There is a strong cognitive-behavioral component to Gentling: he child is taught that they can change their painful reality of uncomfortable stress episodes, and that their stress disorder is never and excuse for poor behavior. It is conveyed to the child that while it is understood that they will be cued, triggered, and enter into stress episodes, it is not acceptable to hurt themselves, others, or destroy property. Children are taught to self recognize the initial stages of stress reactivity, and take measures that they have learned to alter the usual outcomes. They need to develop trust in a trustworthy team of helpers to help guide them to use the skills that they have learned, and to accept the support that will be given when a full fledged stress episode occurs.

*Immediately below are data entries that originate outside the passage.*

(** ** Vocabulary of the properties *)

(** The events between two states of the world. *)
Definition events_since {Env} (w w' : @World Env) : list Event :=
  drop (length (trace w)) (trace w').

(** A Turn of the History: a user or an assistant message. *)
Definition is_turn (m : BaseMessage) : bool :=
  match m with
  | HumanMessage _ | AIMessage _ _ => true
  | _ => false
  end.

(** A plain text turn: a user message, or an assistant message that
    carries no invocation request. *)
Definition is_plain (m : BaseMessage) : bool :=
  match m with
  | HumanMessage _ | AIMessage _ [] => true
  | _ => false
  end.

(** A stored turn and its role/content pair. *)
Inductive turn_pair : BaseMessage -> ContextItem -> Prop :=
| user_pair c : turn_pair (HumanMessage c) (Dict "user" c)
| assistant_pair c tcs : turn_pair (AIMessage c tcs) (Dict "assistant" c).

(** An invocation and its result turn: the text the tool returned, under
    the identifier of the request. *)
Inductive result_turn : ToolCall * (PyExc + string) -> ContextItem -> Prop :=
| result_turn_of tool_call s :
    result_turn (tool_call, inr s) (Obj (ToolMessage s (tc_id tool_call))).

Definition is_dict (item : ContextItem) : bool :=
  match item with Dict _ _ => true | Obj _ => false end.

(** The database operations attempted, in order. *)
Definition pg_ops (evs : list Event) : list PgOp :=
  omap (fun ev => match ev with EPg op _ => Some op | _ => None end) evs.

(** The lines printed, in order. *)
Definition printed (evs : list Event) : list string :=
  omap (fun ev => match ev with EPrint line => Some line | _ => None end) evs.

(** A call to the model or a tool invocation. *)
Definition is_call (ev : Event) : bool :=
  match ev with EModel _ _ | ETool _ _ => true | _ => false end.

(** An insert into the history table. *)
Definition is_insert (ev : Event) : bool :=
  match ev with EPg (PgInsert _ _ _) _ => true | _ => false end.

(** A database operation of a conversation on [session_id]: a connect, the
    select of the session, or the insert into the session of a plain turn,
    a user turn being a line that is neither empty nor an exit word. *)
Definition loop_op (lower : string -> string) (session_id : string) (op : PgOp) : Prop :=
  match op with
  | PgConnect => True
  | PgSelect t s => t = "chat_history_datapath_rag_tools" /\ s = session_id
  | PgInsert t s m =>
      t = "chat_history_datapath_rag_tools" /\ s = session_id /\
      match m with
      | HumanMessage u => u <> "" /\ lower u ∉ ["salir"; "exit"; "quit"]
      | AIMessage _ [] => True
      | _ => False
      end
  | _ => False
  end.

(** ** 1. Database configuration *)

Section Config.

Context {Env : Type}.
(** [urllib.parse.quote_plus]. *)
Variable quote_plus : string -> string.

Definition raise {A} (e : PyExc) : @M Env A := fun w => (Raise e, w).

(** [os.getenv(key)] and [os.getenv(key, default)] on the process
    environment (as [load_dotenv] left it): the default stands for a
    variable that is not set, not for one set to the empty string. *)
Definition os_getenv (environ : gmap string string) (key : string) : option string :=
  environ !! key.

Definition os_getenv_default (environ : gmap string string) (key value : string) : string :=
  default value (environ !! key).

(** The truth value of what [os.getenv] gives: [None] and the empty string
    are false. *)
Definition truthy (v : option string) : bool :=
  match v with
  | Some s => negb (String.eqb s "")
  | None => false
  end.

(** [f"{v}"] for what [os.getenv] gives. *)
Definition py_str (v : option string) : string := default "None" v.

(** The module-level names of lines 32-44. *)
Record Config := mkConfig {
  DB_USER : option string;
  DB_PASSWORD : option string;
  DB_HOST : option string;
  DB_PORT : string;
  DB_NAME : string;
  DATABASE_URL : string
}.

(** Lines 32-46.  The URL is built only after the check, that is with the
    three variables set. *)
Definition configurar (environ : gmap string string) : @M Env Config :=
  let DB_USER := os_getenv environ "DB_USER" in
  let DB_PASSWORD := os_getenv environ "DB_PASSWORD" in
  let DB_HOST := os_getenv environ "DB_HOST" in
  let DB_PORT := os_getenv_default environ "DB_PORT" "5432" in
  let DB_NAME := os_getenv_default environ "DB_NAME" "postgres" in
  if negb (forallb truthy [DB_USER; DB_PASSWORD; DB_HOST]) then
    raise (mkExc "ValueError"
             ("❌ Faltan variables de base de datos en .env" +:+ nl +:+
              "Requeridas: DB_USER, DB_PASSWORD, DB_HOST"))
  else
    let DATABASE_URL :=
      "postgresql://" +:+ py_str DB_USER +:+ ":" +:+ quote_plus (py_str DB_PASSWORD) +:+
      "@" +:+ py_str DB_HOST +:+ ":" +:+ DB_PORT +:+ "/" +:+ DB_NAME in
    print ("🔌 Conectando como: " +:+ py_str DB_USER +:+ "@" +:+ py_str DB_HOST +:+
           ":" +:+ DB_PORT +:+ "/" +:+ DB_NAME);;
    mret (mkConfig DB_USER DB_PASSWORD DB_HOST DB_PORT DB_NAME DATABASE_URL).

End Config.

(** ** Test doubles

    Deterministic stand-ins for the external services, for running the
    program on concrete conversations: a chat model that answers from a
    script, a knowledge-base tool with a fixed answer, a database that
    accepts every operation unless told otherwise, a console fed from a
    list of lines, and a small [uuid] module that reads and writes the
    8-4-4-4-12 hexadecimal form. *)

Module Sim.

(** The external state: how many completions the model has given, and the
    lines still waiting on the console. *)
Record State := mkState {
  answered : nat;
  stdin : list string
}.

(** A model that gives the scripted completions one after the other. *)
Definition chat_model (script : list (PyExc + ModelResponse))
    (messages : list ContextItem) (s : State) : (PyExc + ModelResponse) * State :=
  (default (inl (mkExc "RuntimeError" "no completion left")) (script !! answered s),
   mkState (S (answered s)) (stdin s)).

(** [tools.Base_de_conocimiento.buscar_datapath], answering [text]. *)
Definition buscar_datapath (text : string) : @Tool State :=
  mkTool "buscar_datapath" (fun _ s => (inr text, s)).

(** The same tool with its search backend down. *)
Definition buscar_datapath_down : @Tool State :=
  mkTool "buscar_datapath"
    (fun _ s => (inl (mkExc "ConnectionError" "knowledge base unreachable"), s)).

Every effort is made to recognize the child’s early behavioral “tells” that demonstrate and predict stress episodes. This is done in order to make intervention during a very narrow window of time when heading off a full blown episode. The point is to avoid repeated stress episodes, and this only drives the symptoms deeper, and can permanently alter the child’s bio-chemistry, making it impossible to re-set and calm the child’s chemical-emotional homeostasis.
There are strict protocols for intervention when the child’s stress has blossomed into a full stress episode. This includes constant self assessment by the person intervening; they must remain calm and not personalize the likely attacks (both verbal and physical) that he child may engage in during the stress episode. The support protocol also includes a scrupulous examination of any need for restraining the child during the stress episode. In essence, this is to be avoided at all costs. Any touch initiated during the stress episode by the helper is only with the clear consent of the child, or, only if the child is in genuine, imminent danger of life threatening harm to themselves or someone else. The adult helper avoids giving commands, but relies on neutral tones in giving simple directives to the child, such as: “sit down so that you can calm down.” The overall affective approach that the helper maintains is one of extreme, genuine, respectful gentleness that is devoid of condescension of any kind. This helper countenance takes practice to learn.

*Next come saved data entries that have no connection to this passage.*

(** X29: an album asked for while a song plays. The play command appends
    the songs of the album that have a title, in the order of the album,
    behind the songs already queued, passes over the ones without a title,
    and reports how many it has added; nothing is handed to the voice
    client and the session is left as it is. *)
Theorem play_album_appends_titled sub w i query c g vc value album l :
  joined i = Some (g, vc) → is_playing vc = true →
  split_on colon query = ["album"; value] →
  get_album sub value = Return (Some album) →
  album_songs album = Some l → forallb convertible l = true →
  let k := str (guild_id g) in
  let r := play_command sub w i query c in
  result r = Return tt
  ∧ songs (final r) k = songs c k ++ omap song_of l
  ∧ trace r
    = [send_answer
         (if bool_decide (Z.of_nat (length (songs c k)) = 0)
             && bool_decide (now_playing c = None)
          then "🎵 Now playing!" else "🎧 Added to the queue")
         [added_line (default "" (album_name album))
            (Z.of_nat (length (omap song_of l)))]]
  ∧ session_of (final r) i = session_of c i.
Proof.
  intros Hj Hp Hsplit Halbum Hl Hconv. cbv zeta.
  pose proof (joined_guild_key _ _ _ Hj) as Hk.
  rewrite (play_command_album sub w i query c c [] vc (str (guild_id g))
             value album l (get_voice_client_connect_joined _ _ _ _ _ Hj)
             Hk Hsplit Halbum Hl).
  rewrite (with_voice_client_joined _ _ _ Hj), Hp.
  rewrite (append_album_run _ _ _ _ _ Hk Hconv). rewrite prepend_nil.
  cbn [prepend final trace result app]. rewrite Z.add_0_l.
  split; [done|]. split; [|split; [done|]].
  - destruct (omap song_of l) eqn:Ho.
    + by rewrite songs_ensure, app_nil_r.
    + by rewrite songs_set_songs, songs_ensure.
  - by destruct (omap song_of l).
Qed.

Lemma play_album_appends_titled_witness :
  let r := play_command subsonic_demo world_cached guild1_playing "album:al"
             (cog_guild1 [song_C] (Some song_B) 0) in
  songs (final r) "1" = [song_C; song_A; song_B]
  ∧ trace r = [send_answer "🎧 Added to the queue" ["**Letters** (2 songs added)"]].
Proof.
  destruct (play_album_appends_titled subsonic_demo world_cached guild1_playing
              "album:al" (cog_guild1 [song_C] (Some song_B) 0) _ _ "al"
              (mkSubsonicAlbum (Some "Letters") (Some [sub_A; sub_untitled; sub_B]))
              [sub_A; sub_untitled; sub_B]
              eq_refl eq_refl eq_refl eq_refl eq_refl eq_refl)
    as (_ & Hq & Htr & _).
  split; [exact Hq|exact Htr].
Defined.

Perhaps the most difficult task of the Gentling approach is to get all other adults on board the philosophy, approaches, and techniques. Because children with stress disorders become oppositional, unpredictable, and sometimes violent, adults can quickly revert to an assumption that the child’s behaviors are not based in their history of abuse, but based simply in wanting to manipulate, disobey, or anger the adult who is trying to help. Some adults have a very hard time holding on to the Gentling philosophy and techniques when confronted with a child who is cursing, spitting, and kicking them. But like any therapeutic approach, gentling takes skill building, practice, attentiveness, and self discipline on the part of the therapist.